It is not surprising that in this unpredictable world of natural forces, rice is synonymous with life. The Lao word for breakfast means "to eat rice in the morning," dinner is "to eat rice in the evening." A good standard of living is to "live well, eat well." When I continued my journey down the Mekong from Champasak on another cargo boat, all of the Lao passengers carried with them cylindrical, lidded baskets filled with sticky rice, their dietary staple, glutinous kernels that were rolled into a ball with the fingers. This boat was even more heavily laden with people, animals and supplies; if someone changed their position on the roof, water poured in over the sides. The only way to assess the imminence of sinking was if the pilot stopped snacking from his baskets.

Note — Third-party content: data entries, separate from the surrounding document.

Fixpoint parse_bare_word (chars value : str) : result str (str * str) :=
  let finish chars := if is_empty value then Err (lit "empty bare word") else Ok (value, chars) in
  match chars with
  | [] => finish []
  | ch :: rest =>
      if is_whitespace ch then finish chars
      else if (ch =? backtick)%N then
        match rest with
        | [] => Err (lit "trailing PowerShell escape")
        | escaped :: rest =>
            if (escaped =? 101)%N then Err (lit "PowerShell-version-dependent escape")
            else parse_bare_word rest (value ++ [decode_backtick_escape escaped])
        end
      else if is_rejected_bare_character ch then Err (lit "dynamic or structural bare character")
      else parse_bare_word rest (value ++ [ch])
  end.

Definition reject_unsupported_bare_word (word : str) : result str unit :=
  if starts_with (lit "-") word && negb (starts_with (lit "--") word) && contains_char 58%N word
  then Err (lit "attached PowerShell parameter value")
  else if match head word with Some ch => is_ascii_digit ch | None => false end
          && negb (str_eqb word (lit "0") || negb (starts_with (lit "0") word) && forallb is_ascii_digit word)
  then Err (lit "non-canonical numeric-leading bare word")
  else Ok tt.

(** One word: its value, what follows, and whether it was bare *)
Definition lower_word (chars : str) : result str (str * str * bool) :=
  match chars with
  | [] => '(word, next) ← parse_bare_word [] []; Ok (word, next, true)
  | c :: rest =>
      if (c =? squote)%N then '(word, next) ← parse_single_quoted rest []; Ok (word, next, false)
      else if (c =? dquote)%N then '(word, next) ← parse_double_quoted rest []; Ok (word, next, false)
      else '(word, next) ← parse_bare_word chars []; Ok (word, next, true)
  end.
(* ===== verification/ApprovalExamples.v ===== *)
(** * Approval requirements on concrete command lines

    The theorems of ApprovalTheorems on a session with a small grammar, an empty
    or a small policy and a restricted sandbox, and what the code does at the
    corners. *)

From S2P Require Import Prelude RustStr PathUri PathTheorems Permissions PermissionTransforms.
From S2P Require Import ExecPolicy PolicyBuild ShellSyntax CommandSafety CommandTheorems PowerShell PowerShellTheorems.
From S2P Require Import ExecApproval ExecRules ApprovalTheorems.
Import Decisions Rules Policies Builder PolicyFiles.
Import PlainUrl PolicyExamples BuildExamples CommandExamples PowerShellExamples.

Module ApprovalExamples.

#[export] Instance literal_globs : GlobLib := {
  GlobMatcher := str;
  GlobError := unit;
  glob_build pattern _ := Ok pattern;
  is_match_candidate pattern bytes := str_eqb (as_bytes pattern) bytes;
}.
#[export] Instance blanks : ShellQuoting := { try_join args := Some (join (lit " ") args) }.

Definition in_sandbox (ask : AskForApproval) (p : SandboxPermissions) : UnmatchedCommandContext :=
  mkUnmatched ask (ProfileManaged (ManagedRestricted [] None) NetEnabled) WindowsSandboxDisabled p.
Definition asking (ask : AskForApproval) (p : SandboxPermissions) (cmd : list str) (prefix : option (list str))
    : ExecApprovalRequest (AbsolutePath := str) :=
  mkRequest cmd (in_sandbox ask p) None prefix Honor.
Definition no_rules : Policy str := empty_policy.

Definition requirement (policy : Policy str) (req : ExecApprovalRequest (AbsolutePath := str)) : outcome Error ExecApprovalRequirement :=
  create_exec_approval_requirement_for_command_platform policy req PosixPlatform.

Definition rm_x : list str := [lit "rm"; lit "-rf"; lit "x"].

Lemma dangerous_never_skipped_witness :
  exists r, requirement no_rules (asking Never UseDefault run_script None) = Return r
    /\ (forall bypass amendment, r <> Skip bypass amendment)
    /\ (approval_policy (in_sandbox Never UseDefault) = Never -> exists reason, r = ForbiddenCommand reason).
Proof.
  apply (dangerous_never_skipped no_rules (asking Never UseDefault run_script None) PosixPlatform rm_x).
  - vm_compute. right. left.
  - vm_compute. reflexivity.
  - vm_compute. eauto.
Defined.

Definition fake_bash : list str := [lit "/tmp/bash"; lit "-lc"; lit "ls && rm -rf x"].

Lemma unfamiliar_shell_not_trusted_witness :
  exists parsed r,
    create_exec_approval_requirement_for_shell no_rules (asking OnRequest UseDefault fake_bash None) (lit "/bin/zsh") Direct PosixPlatform
      = Return r
    /\ head (commands parsed) = Some [lit "/tmp/bash"]
    /\ (PosixPlatform = PosixPlatform -> tail (commands parsed) = commands (commands_for_exec_policy_for_platform fake_bash PosixPlatform))
    /\ requirement_matches no_rules (asking OnRequest UseDefault fake_bash None) parsed PosixPlatform r
    /\ forall bypass amendment, r = Skip bypass amendment ->
         verdict_of no_rules (asking OnRequest UseDefault fake_bash None) parsed PosixPlatform [lit "/tmp/bash"] = Allow
         /\ (bypass = true -> rule_matches_of (policy_of no_rules (asking OnRequest UseDefault fake_bash None)) [lit "/tmp/bash"] <> []).
Proof.
  apply (unfamiliar_shell_not_trusted no_rules (asking OnRequest UseDefault fake_bash None) (lit "/bin/zsh") Direct PosixPlatform
           (lit "/tmp/bash")); [vm_compute; reflexivity|discriminate].
Defined.

(** A command that leaves the sandbox, with a suggested prefix *)
Definition npm_test : list str := [lit "npm"; lit "test"].
Definition npm_request : ExecApprovalRequest (AbsolutePath := str) :=
  asking OnRequest RequireEscalated npm_test (Some [lit "npm"]).
Definition after_npm : Manager (AbsolutePath := str) :=
  (append_amendment_and_update (E := unit) no_faults (fun _ => false) (lit "/h") [lit "npm"] (mkManager no_rules None)).1.


Definition no_files : Files := mkFiles (fun _ => NotFound) (fun _ => None) (fun _ _ => ([], None)) id.
Definition managed : ConfigLayerStack (AbsolutePath := str) := mkStack [mkLayer UserLayer (Some (lit "/h"))] false (Some overlay).
Definition git_push_forbidden : RuleMatch str := PrefixRuleMatch [lit "git"; lit "push"] Forbidden None None.


(** A forced [rm] with a reason of its own *)
Example rm_refused :
  requirement no_rules (asking Never UseDefault rm_x None)
  = Return (ForbiddenCommand (lit "`rm -rf x` rejected: rm -f style commands are not permitted. Use a safer approach")).
Proof. vm_compute. reflexivity. Qed.

(** A suggestion as broad as [git] is not taken up: the command itself is proposed,
    also where it is as broad. *)
Example banned_not_suggested :
  requirement no_rules (asking OnRequest RequireEscalated [lit "git"; lit "status"] (Some [lit "git"]))
  = Return (NeedsApproval None (Some [lit "git"; lit "status"])).
Proof. vm_compute. reflexivity. Qed.

Example banned_still_derived :
  requirement no_rules (asking OnRequest RequireEscalated [lit "bash"] (Some [lit "bash"]))
  = Return (NeedsApproval None (Some [lit "bash"])).
Proof. vm_compute. reflexivity. Qed.

(** The managed rule for [git] is looked up by the name of the executable only
    where no rule names its path: a rule of the user for the path comes first. *)
Definition user_path : Policy str :=
  merge_overlay (map_to_list (rules_by_program overlay))
    (mkPolicy {[lit "/usr/bin/git" := [mkRule (mkPattern (lit "/usr/bin/git") []) Allow None]]} [] ∅) overlay.
Example path_rule_hides_managed_name :
  command_verdict overlay (fun _ => Prompt) [lit "/usr/bin/git"; lit "push"] = Forbidden
  /\ command_verdict user_path (fun _ => Prompt) [lit "/usr/bin/git"; lit "push"] = Allow.
Proof. split; vm_compute; reflexivity. Qed.

End ApprovalExamples.
(** Why a network proxy for an execution is not set up *)
Inductive NetworkSetupError := SetupRejected (reason : str) | SetupIo (message : str).
Definition setup_error (e : NetworkSetupError) : ToolError :=
  match e with SetupRejected reason => Rejected reason | SetupIo message => Codex (OtherError message) end.

(** Everything the code waits for. A spawned review may fail to complete; the
    store is read under its lock, here with the keys that are looked up. *)
Inductive ToolCall :=
| RunHooks (run_id : str) (payload : PermissionRequestPayload)
| DecideApproval (args : GuardianArgs)
| SpawnApproval (args : GuardianArgs)
| AskUser (q : UserQuestion)
| ReadApprovals (keys : list StoreKey)
| PutApprovals (keys : list StoreKey)
| GetEnvironmentInfo
| BeginNetwork (spec : NetworkApprovalSpec)
| FinishNetwork (deferred : DeferredNetworkApproval)
| RunTool (attempt : SandboxAttempt).

Definition tool_answer (c : ToolCall) : Type :=
  match c with
  | RunHooks _ _ => option PermissionRequestDecision
  | DecideApproval _ => option ReviewDecision
  | SpawnApproval _ => result unit (option ReviewDecision)
  | AskUser _ => ReviewDecision
  | ReadApprovals _ => ApprovalStore
  | PutApprovals _ => unit
  | GetEnvironmentInfo => result str EnvironmentInfo
  | BeginNetwork _ => result NetworkSetupError (option ActiveNetworkApproval)
  | FinishNetwork _ => option str
  | RunTool _ => result ToolError Out
  end.
Abbreviation tool_prog := (prog tool_answer).

(** ** The store in use *)

Definition approved_for_session (store : ApprovalStore) (key : StoreKey) : bool :=
  bool_decide (store_get store key = Some ApprovedForSession).

Definition with_cached_approval (keys : list StoreKey) (fetch : tool_prog ReviewDecision) : tool_prog ReviewDecision :=
  if is_empty keys then fetch
  else
    store ← perform (ReadApprovals keys);
    if forallb (approved_for_session store) keys then Done ApprovedForSession
    else
      decision ← fetch;
      if bool_decide (decision = ApprovedForSession)
      then _ ← perform (PutApprovals keys); Done decision
      else Done decision.

(** ** Resolutions *)

Inductive ApprovalResolutionSource := SourceHook | SourceGuardian | SourceUser.
Record ApprovalResolution := mkResolution { resolution_decision : ReviewDecision; resolution_source : ApprovalResolutionSource }.

Definition into_tool_result (timeout_instructions : str) (self : ApprovalResolution) : result ToolError ReviewDecision :=
  match resolution_decision self with
  | ApprovedMcpPolicyAmendment => Err (Rejected (lit "Error while requesting approval"))
  | NetworkAmendment amendment =>
      match amendment_action amendment with
      | NetworkDeny =>
          Err (Rejected match resolution_source self with
                        | SourceHook => lit "rejected by configuration"
                        | SourceGuardian => lit "automatic approval review denied the action"
                        | SourceUser => lit "rejected by user"
                        end)
      | NetworkAllow => Ok (NetworkAmendment amendment)
      end
  | Denied rejection => Err (Rejected rejection)
  | TimedOut => Err (Rejected timeout_instructions)
  | Abort => Err (Codex TurnAborted)
  | decision => Ok decision
  end.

Because I boarded several hours downstream from Pakse, I had no choice but to sit on the prow, my seat a large chunk of ice wrapped in straw that numbed my behind while my head cooked in brilliant sunshine. It was an eight-hour milk run'we stopped at villages on alternate shores and on islands in the middle of the river, off-loading those who lived there and their varied assortment of household goods purchased in Pakse'plastic shelves, pots, rubber boots, an outboard engine, a generator. Upon disembarking, some passengers were paddled away by family members in dugout canoes to their homes hidden behind riverbank vegetation. When the boat finally reached Khong Island, it moored on its western side. All accommodation was in the town of Muang Khong located in the east. What weary travelers remained climbed into a pick-up truck with seats in the back and bumped across the island in the dark.
On Khong Island early nights followed early days, a gentle primordial schedule to which you can instinctively adjust. Generators altered that by providing electricity at night and making entertainment possible, but even so, it was quiet. I was surprised to learn that most residents owned black and white televisions that they powered from car batteries. An indication of the daily rhythm was the market behind the schoolhouse where islanders traded produce and fish catches. By seven o'clock in the morning it was over.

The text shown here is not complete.